Exercise goal
Would you please set down the lines of the data from the one containing "split_and!; [apply valid_height_iff; [lia|split; [lia|exists (q" to the final line, exactly and only those?

Provided data
Lemma valid_height_iff h : 0 <= h -> IsValidBlockHeight h = true <-> nSuperblockStartBlock <= h /\ (nSuperblockCycle | h).
Proof.
  intros Hh. unfold IsValidBlockHeight. rewrite andb_true_iff, Z.leb_le, Z.eqb_eq, Z.rem_divide by lia. done.
Qed.
Lemma first_superblock : let first := nSuperblockStartBlock + Z.rem (nSuperblockCycle - Z.rem nSuperblockStartBlock nSuperblockCycle) nSuperblockCycle in
  nSuperblockStartBlock <= first < nSuperblockStartBlock + nSuperblockCycle /\ (nSuperblockCycle | first).
Proof.
  intros first. unfold first. pose proof (Z.rem_bound_pos nSuperblockStartBlock nSuperblockCycle Hstart Hcycle) as Hr.
  set (r := Z.rem nSuperblockStartBlock nSuperblockCycle) in *. pose proof (Z.rem_bound_pos (nSuperblockCycle - r) nSuperblockCycle ltac:(lia) Hcycle).
  split; [lia|]. assert (Er : nSuperblockStartBlock = nSuperblockCycle * Z.quot nSuperblockStartBlock nSuperblockCycle + r) by (apply Z.quot_rem'; lia).
  destruct (decide (r = 0)) as [E0|Hne].
  - rewrite E0, Z.sub_0_r, Z.rem_same by lia. exists (Z.quot nSuperblockStartBlock nSuperblockCycle). lia.
  - rewrite (Z.rem_small (nSuperblockCycle - r)) by lia. exists (Z.quot nSuperblockStartBlock nSuperblockCycle + 1). lia.
Qed.
(** The next superblock is the first valid height above this one; the last one is the greatest valid height up to this one, if there is any. *)
Theorem nearest_superblocks h : 0 <= h -> let '(last, next) := GetNearestSuperblocksHeights h in
  IsValidBlockHeight next = true /\ h < next /\ (forall k, h < k < next -> IsValidBlockHeight k = false) /\
  (IsValidBlockHeight last = true /\ last <= h /\ (forall k, last < k <= h -> IsValidBlockHeight k = false) \/
   last = 0 /\ forall k, 0 <= k <= h -> IsValidBlockHeight k = false).
Proof.
  intros Hh. unfold GetNearestSuperblocksHeights. destruct first_superblock as [Hf Hd]. set (first := nSuperblockStartBlock + _) in *.
  assert (Hno : forall k, 0 <= k < first -> IsValidBlockHeight k = false).
  { intros k Hk. apply not_true_iff_false. rewrite valid_height_iff by lia. intros [Hs Hkd]. destruct Hd as [a Ha], Hkd as [b Hb].
    assert (b < a) by nia. assert (b + 1 <= a) by lia. nia. }
  destruct (Z.ltb_spec h first) as [Hlt|Hge].
  { split_and!; [apply valid_height_iff; [lia|split; [lia|done]]|done|intros k Hk; apply Hno; lia|]. right. split; [done|]. intros k Hk. apply Hno. lia. }
  pose proof (Z.rem_bound_pos h nSuperblockCycle ltac:(lia) Hcycle) as Hr. set (r := Z.rem h nSuperblockCycle) in *.
  assert (Eh : h = nSuperblockCycle * Z.quot h nSuperblockCycle + r) by (apply Z.quot_rem'; lia). set (q := Z.quot h nSuperblockCycle) in *.
  assert (Hlast : first <= h - r). { destruct Hd as [a Ha]. assert (a <= q) by nia. nia. }
  assert (Hgap : forall k, h - r < k < h - r + nSuperblockCycle -> IsValidBlockHeight k = false).
  { intros k Hk. apply not_true_iff_false. rewrite valid_height_iff by lia. intros [_ [b Hb]]. assert (q < b) by nia. assert (b < q + 1) by nia. lia. }
  split_and!; [apply valid_height_iff; [lia|split; [lia|exists (q + 1); lia]]|lia|intros k Hk; apply Hgap; lia|].
  left. split_and!; [apply valid_height_iff; [lia|split; [lia|exists q; lia]]|lia|intros k Hk; apply Hgap; lia].
Qed.
End Heights.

Answer box
  split_and!; [apply valid_height_iff; [lia|split; [lia|exists (q + 1); lia]]|lia|intros k Hk; apply Hgap; lia|].
  left. split_and!; [apply valid_height_iff; [lia|split; [lia|exists q; lia]]|lia|intros k Hk; apply Hgap; lia].
Qed.
End Heights.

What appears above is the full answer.